Briefly about the Rumale library for machine learning in Ruby

Let's install

Open Gemfile and add the line:

gem 'rumale'

After that we use bundle install to install the library:

$ bundle install

If you want to install Rumale without Bundler, you can do it directly through the command gem install:

$ gem install rumale

After installing the library, connect it to the project:

require 'rumale'

Building and training models in Rumale

We will load data using the Daru and RDatasets libraries.

Linear regression

Linear regression is a basis for predicting numerical values. Rumale uses the class for this purpose Rumale::LinearModel::LinearRegression:

require 'daru'
require 'rumale'

# создание набора данных
data = Daru::DataFrame.from_csv('housing_prices.csv')
x = data['size'].to_a
y = data['price'].to_a

# преобразование данных в формат, подходящий для Rumale
x = Numo::DFloat[x].reshape(x.size, 1)
y = Numo::DFloat[y]

# построение и обучение модели линейной регрессии
model = Rumale::LinearModel::LinearRegression.new
model.fit(x, y)

# предсказание на новых данных
predicted = model.predict(x)
puts "Предсказанные значения: #{predicted.to_a}"

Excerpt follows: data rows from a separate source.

(** * Further properties of the provider *)

From Stdlib Require Import Sorted.

(** ** What [getTriggerSnippets] returns, in full *)

Section MatcherResult.

Context `{RT : JsRuntime} `{BP : BaseProvider}.










End MatcherResult.


(** ** When [getTriggerSnippets] fails, and what the provider returns *)

Section ProviderResult.

Context `{RT : JsRuntime} `{BP : BaseProvider}.







End ProviderResult.



(** ** The cursor's column *)

Section CursorColumn.

Context `{RT : JsRuntime} `{BP : BaseProvider}.







End CursorColumn.

(** ** The snippets and the files of a file type *)

Section CatalogViews.

Context `{RT : JsRuntime} `{BP : BaseProvider}.

Lemma mapFrom_In (items : list SnippetContent.t) (s : Snippet.t) :
  forall counter,
    In s (mapFrom counter items)
    <-> exists i item, nth_error items i = Some item
                       /\ s = toSnippet (counter + Z.of_nat i) item.
Proof.
  induction items as [|x rest IH]; intro counter; simpl.
  - split; [contradiction|]. intros [[|i] [item [H _]]]; discriminate.
  - rewrite IH. split.
    + intros [<-|[i [item [Hi ->]]]].
      * exists 0%nat, x. split; [reflexivity|]. f_equal. lia.
      * exists (S i), item. split; [exact Hi|]. f_equal. lia.
    + intros [[|i] [item [Hi ->]]]; simpl in Hi.
      * injection Hi as ->. left. f_equal. lia.
      * right. exists i, item. split; [exact Hi|]. f_equal. lia.
Qed.

Lemma mapFrom_lnum_sorted (p : Snippet.t -> bool) (items : list SnippetContent.t) :
  forall counter,
    StronglySorted Z.lt (map Snippet.lnum (filter p (mapFrom counter items)))
    /\ Forall (fun n => counter <= n) (map Snippet.lnum (filter p (mapFrom counter items))).
Proof.
  induction items as [|x rest IH]; intro counter; simpl.
  - split; constructor.
  - destruct (IH (counter + 1)) as [Hsorted Hlow].
    assert (Hlow' : Forall (fun n => counter < n)
                      (map Snippet.lnum (filter p (mapFrom (counter + 1) rest)))).
    { eapply Forall_impl; [|exact Hlow]. simpl. intros. lia. }
    destruct (p (toSnippet counter x)); simpl.
    + split; constructor; try assumption; try lia.
      eapply Forall_impl; [|exact Hlow']. simpl. intros. lia.
    + split; [assumption|]. eapply Forall_impl; [|exact Hlow']. simpl. intros. lia.
Qed.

House size and price data is downloaded from a CSV file, converted into arrays, and then used to train a linear regression model.

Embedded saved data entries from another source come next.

(** C6: when the cart of the user has a line for the menu item of the
    request and the catalog resolves the item, [add_to_cart] adds the
    quantity of the request to that line: no line is added or removed, and
    the line of the item carries the sum. When the sum exceeds
    MAX_QUANTITY_PER_ITEM = 50, ValueError("Maximum quantity per item is 50")
    is raised and the world, the cart with its lines and totals included, is
    unchanged. Identifiers of cart items are unique. *)
Theorem add_to_cart_merges env user_id request w cart line menu_item :
  unique_cart_item_ids w →
  Mongo.find_one (CartService.by_user user_id) (Store.shopping_carts (World.db w))
  = Some cart →
  Mongo.find_one (line_of (Cart.id cart) (AddToCartRequest.menu_item_id request))
    (Store.cart_items (World.db w)) = Some line →
  Env.fetch_menu_item_details env (AddToCartRequest.menu_item_id request)
  = Some menu_item →
  let new_quantity := CartItem.quantity line + AddToCartRequest.quantity request in
  (50 < new_quantity →
   CartService.add_to_cart env user_id request w
   = (Raise (ValueError "Maximum quantity per item is 50"), w))
  ∧ (new_quantity <= 50 →
     ∃ response w' line',
       CartService.add_to_cart env user_id request w = (Ok response, w')
       ∧ List.map CartItem.id (Store.cart_items (World.db w'))
         = List.map CartItem.id (Store.cart_items (World.db w))
       ∧ Mongo.find_one (line_of (Cart.id cart) (AddToCartRequest.menu_item_id request))
           (Store.cart_items (World.db w')) = Some line'
       ∧ CartItem.id line' = CartItem.id line
       ∧ CartItem.quantity line' = new_quantity
       ∧ CartItem.total_price line'
         = (MenuItem.price menu_item * Py.float_of_Z new_quantity)%float).
Proof.
  intros ND Hcart Hline Hmenu new_quantity.
  unfold CartService.add_to_cart.
  rewrite (bind_run _ _ _ _ _ (get_or_create_cart_found env _ _ _ Hcart)).
  rewrite Hmenu.
  rewrite (bind_run _ _ w (Some line) w)
    by (unfold query; fold (line_of (Cart.id cart) (AddToCartRequest.menu_item_id request));
        now rewrite Hline).
  fold new_quantity. change settings.MAX_QUANTITY_PER_ITEM with 50.
  split; intros Hq.
  - apply Z.ltb_lt in Hq. rewrite Hq. reflexivity.
  - apply Z.ltb_ge in Hq. rewrite Hq.
    unfold bind at 1. unfold bind at 1, write at 1, ret at 1.
    set (merged := CartItem.set_quantity _ _ _).
    set (w1 := World.on_db _ w).
    assert (Hcust : ∃ w2,
      match AddToCartRequest.customizations request with
      | Some (c :: cs) =>
          CartService.replace_customizations env 2 (CartItem.id line) (c :: cs)
      | _ => ret tt
      end w1 = (Ok tt, w2)
      ∧ without_cart_customizations w2 = without_cart_customizations w1).
    { destruct (AddToCartRequest.customizations request) as [[|c cs]|];
        [now exists w1 | apply replace_customizations_frame | now exists w1]. }
    destruct Hcust as (w2 & Hcust & Hframe).
    rewrite (bind_run _ _ _ _ _ Hcust).
    assert (Fcarts : Store.shopping_carts (World.db w2)
                     = Store.shopping_carts (World.db w))
      by (change (Store.shopping_carts (World.db (without_cart_customizations w2))
                  = Store.shopping_carts (World.db (without_cart_customizations w1)));
          now rewrite Hframe).
    assert (Fitems : Store.cart_items (World.db w2)
                     = Mongo.update_one (CartService.item_by_id (CartItem.id line))
                         merged (Store.cart_items (World.db w)))
      by (change (Store.cart_items (World.db (without_cart_customizations w2))
                  = Store.cart_items (World.db (without_cart_customizations w1)));
          now rewrite Hframe).
    destruct (recalculate_and_read env user_id w2 cart) as (response & w' & Hrun & Hdb);
      [now rewrite Fcarts|].
    exists response, w', (merged line).
    split; [exact Hrun|].
    assert (Eitems : Store.cart_items (World.db w') = Store.cart_items (World.db w2))
      by (now rewrite Hdb).
    rewrite Eitems, Fitems.
    split; [now rewrite map_update_one|].
    split; [|repeat split].
    unfold CartService.item_by_id.
    apply (find_one_update_keyed CartItem.id); [exact ND | exact Hline | reflexivity].
Qed.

Support Vector Machine (SVM)

Support Vector Machine is an algorithm for classification problems. In Rumale it is represented by the class Rumale::LinearModel::SVC:

require 'daru'
require 'rumale'
require 'rdatasets'

# загрузка набора данных Iris
iris = RDatasets.load(:datasets, :iris)
x = iris[0..3].to_matrix
y = iris['Species'].map { |species| species == 'setosa' ? 0 : 1 }

# преобразование данных в формат Numo::NArray
x = Numo::DFloat[*x.to_a]
y = Numo::Int32[*y]

# построение и обучение модели SVM
model = Rumale::LinearModel::SVC.new(kernel: 'linear', reg_param: 1.0)
model.fit(x, y)

# предсказание на новых данных
predicted = model.predict(x)
puts "Предсказанные значения: #{predicted.to_a}"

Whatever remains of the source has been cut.